Lonnie G. Bunch III anunciou nesta terça-feira que deixará neste ano o cargo de secretário do Smithsonian, instituição que administra um complexo de museus nos Estados Unidos. A decisão ocorre após pressão da Casa Branca e a divulgação de um relatório sobre a gestão da organização.
Bunch foi a primeira pessoa negra e o primeiro historiador a ocupar a função. Ao comunicar a saída, depois de sete anos no cargo, afirmou ter "sentimentos contraditórios e profunda gratidão".
Críticas às exposições
A pesquisa foi encomendada pelo presidente Donald Trump como parte de sua política conservadora. O relatório, divulgado em julho, tem 162 páginas e critica o Museu Nacional de História Americana por não contar com uma sala dedicada à época da fundação dos Estados Unidos nem apresentar seus principais protagonistas, como George Washington e Thomas Jefferson.
O documento também descreve debates da equipe de gestão sobre a suposta supremacia "da palavra escrita" e "da cultura branca". Entre os temas mencionados estão exposições sobre transexualidade e sadomasoquismo com testemunhos gráficos.

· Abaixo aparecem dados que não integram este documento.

(** C5, as amended.  In a production that is not a Service Graph
    Pattern without evaluation function, with labelled tokens from plain
    [Param]s only: [postParse] returns a node, never raises; the keys of
    the node are the names of the labelled tokens, each once, whatever
    other tokens the sequence holds; and each key holds the value of the
    last token of that name. *)
Theorem postParse_scalar_names (self : Comp.t) (instring : string)
        (loc : nat) (tokenList : list Val) (h : Heap) :
  scalar_only tokenList = true ->
  is_ServiceGraphPattern self = false ->
  exists c,
    postParse evalfns DEFAULT_WHITE_CHARS self instring loc tokenList h = (Ok (built self c), snd (alloc h))
    /\ name c = Comp.name self
    /\ NoDup (OrderedDict.keys (items c))
    /\ (forall a, a ∈ OrderedDict.keys (items c) <-> a ∈ labels tokenList)
    /\ (forall a, OrderedDict.get a (items c) = last_value a tokenList).
Proof.
  intros Hs Hsgp.
  destruct (tokens_items_scalar tokenList [] Hs) as (d & Ed & Gd & Nd).
  exists (MkCompValue (next_oid h) (Comp.name self) d).
  rewrite postParse_run, Hsgp. unfold bind.
  rewrite (postParse_tokens_scalar
             _ (MkCompValue (next_oid h) (Comp.name self) []) _ d Hs Ed).
  cbn [oid name items].
  split; [reflexivity|]. split; [reflexivity|].
  split; [apply Nd, NoDup_nil_2|].
  assert (forall a, OrderedDict.get a d = last_value a tokenList) as G.
  { intros a. rewrite Gd. now destruct (last_value a tokenList). }
  split; [|exact G].
  intros a. now rewrite <- get_Some_keys, G, last_value_labels.
Qed.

O Smithsonian administra, entre outras instituições, o Museu Nacional de História Americana e o Museu Nacional de História e Cultura Afro-Americana, que Bunch ajudou a fundar.
Em maio de 2025, Trump anunciou a demissão de Kim Sajet, diretora da Galeria Nacional de Retratos do Smithsonian, que ele considerava "extremamente partidária". O presidente também disputa na Justiça a permanência de seu nome no Kennedy Center, centro cultural e teatro em Washington D.C.